So last night as I was talking to a good friend of mine and she told me all about the trials she has been going through and how she has learned about the atonement, and how she has no hard feeling against others...it made me cry and reflect on my own life. If I were in her situation where you didn't know for weeks whether your husband would live or die, what you were going to do to pay the bills, how to balance out your job, your kids, and spending time with your husband taking care of him...I wonder what I would have done. As she talked I just cried and told her I don't know how you did it, I don't think I could have done that...I know that I would have just had a meltdown. And then she went on to tell me that when she was at her lowest point she told the Lord that it was enough and she could not do anymore...and that is when things got a little better, but still it was not all good. And yet she sees it as a blessing because at least he is getting better and living.

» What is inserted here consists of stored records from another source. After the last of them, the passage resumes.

(** ** 3.5 The ranking of the story *)

(** An index of the row is valid when the token array has a token there that
    is neither empty nor the string ['unknown'], the mark of a missing
    token. *)
Definition valid_index (allTokens : list jsstring) (i : nat) : bool :=
  match nth_error allTokens i with
  | Some t => (0 <? List.length t)%nat && negb (jsstring_eqb t unknown)
  | None => false
  end.

Definition valid_indices (allTokens : list jsstring) (attentionRow : list float) : list nat :=
  filter (valid_index allTokens) (seq 0 (List.length attentionRow)).

(** The entry of a valid index. *)
Definition entry_at (allTokens : list jsstring) (attentionRow : list float) (i : nat) : item :=
  {| weight := weight_or_zero (nth i attentionRow nan);
     idx := i;
     token := nth i allTokens [] |}.

(** Descending weight, a tie going to the lower index. *)
Definition ranks_before (a b : item) : Prop :=
  (weight b <? weight a)%float = true
  \/ ((weight a =? weight b)%float = true /\ idx a < idx b).

(** [(a, b) => b.weight - a.weight]. *)
Definition by_weight (a b : item) : float := (weight b - weight a)%float.

(** ** 3.6 The order of binary64 values, as integers *)

(** A bound above every finite binary64 value, counted in units of
    [2^emin]. *)
Definition huge : Z := (2 ^ 2100)%Z.

(** The value of a float in units of [2^emin], the infinities at [huge]: an
    integer that orders the floats as [<] does. *)
Definition key (x : spec_float) : Z :=
  match x with
  | S754_zero _ | S754_nan => 0%Z
  | S754_infinity s => cond_Zopp s huge
  | S754_finite s m e => cond_Zopp s (Zpos m * 2 ^ (e - emin))%Z
  end.

Definition fkey (x : float) : Z := key (Prim2SF x).

Definition is_positive (x : spec_float) : bool := SFltb (S754_zero false) x.

Definition wkey (a : item) : Z := fkey (weight a).

Definition ranks_before_key (a b : item) : Prop :=
  (wkey b < wkey a)%Z \/ (wkey a = wkey b /\ idx a < idx b).

Definition good_item (a : item) : Prop := is_nan (weight a) = false.

(** ** 3.7 Cells, features and targets *)

(** The sum [matMul] accumulates for a cell when [B] has the four rows of a
    weight matrix. *)
Definition dot4 (A B : matrix) (i j : nat) : float :=
  (0 + get2 A i 0 * get2 B 0 j + get2 A i 1 * get2 B 1 j
     + get2 A i 2 * get2 B 2 j + get2 A i 3 * get2 B 3 j)%float.

(** What the embedder reads of a token: its length, and the remainder of
    its first code unit. *)
Definition same_features (t u : jsstring) : Prop :=
  List.length t = List.length u /\ (hd 0 t mod 10 = hd 0 u mod 10)%N.

(** The ten values of [k * 0.1] rounded to the hundredths, [k = 0 .. 9]. *)
Definition tenths : list float := [0; 0.1; 0.2; 0.3; 0.4; 0.5; 0.6; 0.7; 0.8; 0.9]%float.

(** The tokens other than the word ['unknown']. *)
Definition known (tokenList : list jsstring) : list jsstring :=
  filter (fun t => negb (jsstring_eqb t unknown)) tokenList.

(** The tokens [AttentionFlow] is to draw an arrow to: those with a weight
    above [0.05] in the row, the selected one apart. *)
Definition targets (row : list float) (tokenList : list jsstring) (selected : nat)
  : list nat :=
  filter (fun j => (0.05 <? nth j row nan)%float && negb (j =? selected)%nat
                   && (j <? List.length tokenList)%nat)
         (seq 0 (List.length row)).

(* ================================================================== *)
(** * 4. Lists                                                         *)
(* ================================================================== *)

Ltac nat_cases :=
  repeat match goal with
  | |- context [(?a =? ?b)%nat] => destruct (Nat.eqb_spec a b)
  | |- context [(?a <=? ?b)%nat] => destruct (Nat.leb_spec a b)
  | |- context [(?a <? ?b)%nat] => destruct (Nat.ltb_spec a b)
  end; cbn [andb orb negb]; subst; try lia.

Lemma length_update {A} i (x : A) l : List.length (update i x l) = List.length l.
Proof. revert i; induction l as [|h t IH]; intros [|i]; simpl; auto. Qed.

Lemma nth_update_same {A} i (x d : A) l : i < List.length l -> nth i (update i x l) d = x.
Proof.
  revert i; induction l as [|h t IH]; intros [|i] H; simpl in *; try lia; auto.
  apply IH; lia.
Qed.

Lemma nth_update_other {A} i i' (x d : A) l : i' <> i -> nth i' (update i x l) d = nth i' l d.
Proof.
  revert i i'; induction l as [|h t IH]; intros [|i] [|i'] H; simpl; auto; try congruence.
Qed.

Lemma Forall_update {A} (P : A -> Prop) i x l : P x -> Forall P l -> Forall P (update i x l).
Proof.
  intros Hx. revert i. induction l as [|h t IH]; intros [|i] H; simpl; auto;
    inversion H; subst; constructor; auto.
Qed.

Lemma nth_map_default {A C} (f : A -> C) l i d d' :
  i < List.length l -> nth i (map f l) d = f (nth i l d').
Proof.
  intros H. rewrite (nth_indep _ d (f d')) by (rewrite length_map; lia). apply map_nth.
Qed.

Lemma nth_map_seq {A} (f : nat -> A) n i d : i < n -> nth i (map f (seq 0 n)) d = f i.
Proof.
  intros H. rewrite (nth_indep _ d (f 0)) by (rewrite length_map, length_seq; lia).
  rewrite map_nth. now rewrite seq_nth.
Qed.

Lemma fold_left_ext_in {A C} (f g : A -> C -> A) l a :
  (forall a x, In x l -> f a x = g a x) -> fold_left f l a = fold_left g l a.
Proof.
  revert a. induction l as [|x l IH]; intros a H; cbn; auto.
  rewrite H by now left. apply IH. intros; apply H; now right.
Qed.

Lemma filter_map_comm {A C} (p : C -> bool) (g : A -> C) l :
  filter p (map g l) = map g (filter (fun x => p (g x)) l).
Proof.
  induction l as [|x l IH]; cbn; [reflexivity|].
  destruct (p (g x)); cbn; now rewrite IH.
Qed.

Lemma length_mapi_from {A C} (f : nat -> A -> C) i l :
  List.length (mapi_from f i l) = List.length l.
Proof. revert i; induction l; intros; cbn; auto. Qed.

Lemma nth_error_mapi_from {A C} (f : nat -> A -> C) i l k :
  nth_error (mapi_from f i l) k = option_map (f (i + k)) (nth_error l k).
Proof.
  revert i k; induction l as [|x l IH]; intros i [|k]; cbn; auto.
  - now rewrite Nat.add_0_r.
  - rewrite IH. now rewrite Nat.add_succ_r.
Qed.

Lemma In_mapi_from {A C} (f : nat -> A -> C) i l y :
  In y (mapi_from f i l) -> exists k x, y = f k x.
Proof.
  revert i; induction l as [|x l IH]; intros i H; cbn in H; [easy|].
  destruct H as [<-|H]; eauto.
Qed.

Lemma mapi_from_seq {A C} (f : nat -> A -> C) (d : A) s l :
  mapi_from f s l = map (fun i => f i (nth (i - s) l d)) (seq s (List.length l)).
Proof.
  revert s. induction l as [|x l IH]; intros s;
    cbn [mapi_from List.length seq map]; [reflexivity|].
  rewrite Nat.sub_diag. cbn [nth]. f_equal. rewrite IH.
  apply map_ext_in. intros i Hi. apply in_seq in Hi.
  replace (i - s) with (S (i - S s)) by lia. reflexivity.
Qed.

Lemma StronglySorted_seq s n : StronglySorted lt (seq s n).
Proof.
  revert s. induction n as [|n IH]; intros s; cbn; constructor; [apply IH|].
  apply Forall_forall. intros i Hi. apply in_seq in Hi. lia.
Qed.

Lemma StronglySorted_filter {A} (R : A -> A -> Prop) p l :
  StronglySorted R l -> StronglySorted R (filter p l).
Proof.
  induction 1 as [|x l Hs IH Hx]; cbn; [constructor|].
  destruct (p x); [|assumption]. constructor; [assumption|].
  rewrite Forall_forall in *. intros y Hy. apply filter_In in Hy. now apply Hx.
Qed.

Lemma StronglySorted_map {A C} (R : C -> C -> Prop) (g : A -> C) l :
  StronglySorted (fun a b => R (g a) (g b)) l -> StronglySorted R (map g l).
Proof.
  induction 1 as [|x l Hs IH Hx]; cbn; constructor; [assumption|].
  rewrite Forall_forall in *. intros y Hy. apply in_map_iff in Hy.
  destruct Hy as (a & <- & Ha). now apply Hx.
Qed.

Lemma StronglySorted_impl {A} (R S : A -> A -> Prop) (P : A -> Prop) l :
  Forall P l -> (forall a b, P a -> P b -> R a b -> S a b) ->
  StronglySorted R l -> StronglySorted S l.
Proof.
  intros HP HRS H. induction H as [|x l Hs IH Hx]; [constructor|].
  inversion HP as [|? ? Px Pl]; subst. constructor; [auto|].
  rewrite Forall_forall in *. intros y Hy. apply HRS; auto.
Qed.

(* ================================================================== *)
(** * 5. The tokenizer                                                 *)
(* ================================================================== *)

Lemma split_nonempty sep s : split sep s <> [].
Proof.
  destruct s as [|c s]; simpl; [discriminate|].
  destruct (c =? sep)%N; [discriminate|].
  destruct (split sep s); discriminate.
Qed.

Lemma join_cons sep f g fs : join sep (f :: g :: fs) = f ++ sep :: join sep (g :: fs).
Proof. reflexivity. Qed.

Lemma join_split sep s : join sep (split sep s) = s.
Proof.
  induction s as [|c s IH]; [reflexivity|].
  cbn [split]. pose proof (split_nonempty sep s) as Hne.
  destruct (split sep s) as [|g gs]; [congruence|].
  destruct (N.eqb_spec c sep) as [->|_].
  - rewrite join_cons. cbn [app]. now rewrite IH.
  - destruct gs as [|h hs].
    + cbn [join] in *. now rewrite IH.
    + rewrite join_cons in *. cbn [app]. now rewrite IH.
Qed.

Lemma split_no_sep sep s : Forall (fun f => ~ In sep f) (split sep s).
Proof.
  induction s as [|c s IH]; simpl.
  - constructor; auto.
  - destruct (N.eqb_spec c sep) as [->|Hne].
    + constructor; auto.
    + destruct (split sep s) as [|g gs]; inversion IH; subst; constructor; auto;
        simpl; intuition congruence.
Qed.

Lemma join_head_tail sep f fs : join sep (f :: fs) = f ++ join_tail sep fs.
Proof. destruct fs; simpl; [now rewrite app_nil_r|reflexivity]. Qed.

Lemma fragment_inj sep (f g t1 t2 : jsstring) :
  ~ In sep f -> ~ In sep g ->
  (t1 = [] \/ exists r, t1 = sep :: r) -> (t2 = [] \/ exists r, t2 = sep :: r) ->
  f ++ t1 = g ++ t2 -> f = g /\ t1 = t2.
Proof.
  revert g. induction f as [|c f IH]; intros [|d g] Hf Hg H1 H2 E; simpl in *.
  - auto.
  - destruct H1 as [->|[r ->]]; [discriminate|].
    injection E as -> _. exfalso. apply Hg. now left.
  - destruct H2 as [->|[r ->]]; [discriminate|].
    injection E as -> _. exfalso. apply Hf. now left.
  - injection E as -> E.
    destruct (IH g) as [-> ->]; auto.
Qed.

(** A string splits in one way only into fragments free of the separator. *)
Lemma join_unique sep (fs gs : list jsstring) :
  fs <> [] -> gs <> [] ->
  Forall (fun f => ~ In sep f) fs -> Forall (fun f => ~ In sep f) gs ->
  join sep fs = join sep gs -> fs = gs.
Proof.
  revert gs. induction fs as [|f fs IH]; intros [|g gs] Hfs Hgs Ff Fg E; try congruence.
  inversion Ff as [|? ? Hf Ff']; inversion Fg as [|? ? Hg Fg']; subst.
  rewrite !join_head_tail in E.
  apply (fragment_inj sep) in E; auto.
  - destruct E as [-> E]. f_equal.
    destruct fs as [|f' fs], gs as [|g' gs]; simpl in E; try discriminate; auto.
    injection E as E. apply IH; auto; discriminate.
  - destruct fs; simpl; eauto.
  - destruct gs; simpl; eauto.
Qed.

Lemma trimStart_spec s :
  exists pre,
    s = pre ++ trimStart s /\ forallb is_whitespace pre = true
    /\ (forall c r, trimStart s = c :: r -> is_whitespace c = false).
Proof.
  induction s as [|c s (pre & E & Hp & Hh)]; cbn [trimStart].
  - exists []. repeat split. discriminate.
  - destruct (is_whitespace c) eqn:W.
    + exists (c :: pre). cbn. rewrite W, Hp. repeat split; [now f_equal|assumption].
    + exists []. repeat split. intros c' r H. now injection H as <- _.
Qed.

Lemma trimEnd_spec s :
  exists post,
    s = trimEnd s ++ post /\ forallb is_whitespace post = true
    /\ (forall r c, trimEnd s = r ++ [c] -> is_whitespace c = false).
Proof.
  unfold trimEnd. destruct (trimStart_spec (rev s)) as (pre & E & Hp & Hh).
  exists (rev pre). split; [|split].
  - rewrite <- rev_app_distr, <- E. now rewrite rev_involutive.
  - rewrite forallb_forall in *. intros c Hc. apply Hp. now apply in_rev.
  - intros r c H. apply (Hh c (rev r)).
    rewrite <- (rev_involutive (trimStart (rev s))), H, rev_app_distr. reflexivity.
Qed.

This woman is a pillar of strength...an example of a Christlike person...a hero to me. When others would blame the doctors and be upset with them, she just tells them it is OK people make mistakes and forgives them. I hope that I can become more like her...that I can be the woman she has become, that I can become more Christlike like her. It makes me realize the little things others do that I get upset with aren't important and aren't such a big deal that I can't forgive and forget about it. Even though I went last night to serve her by bringing dinner to her and her kids...I ended up learning humility, and ended up being served by her...someone who has suffered so much but still gives so much. It is amazing to me the people I am the most scared to be friends with turn out to be some of my greatest friends. And I know when I get older I want to be just like these great women. And maybe this is what I needed to realize that there is no point to get angry over the little things in life, or even the big things in life because as she said last night "We are all human."


1 comment:
I think anyone that sits down and talks to her will all come out with some of those same feelings. I hope someday I can to be like her too. I just hope it doesn't take a trial like hers for me to get there.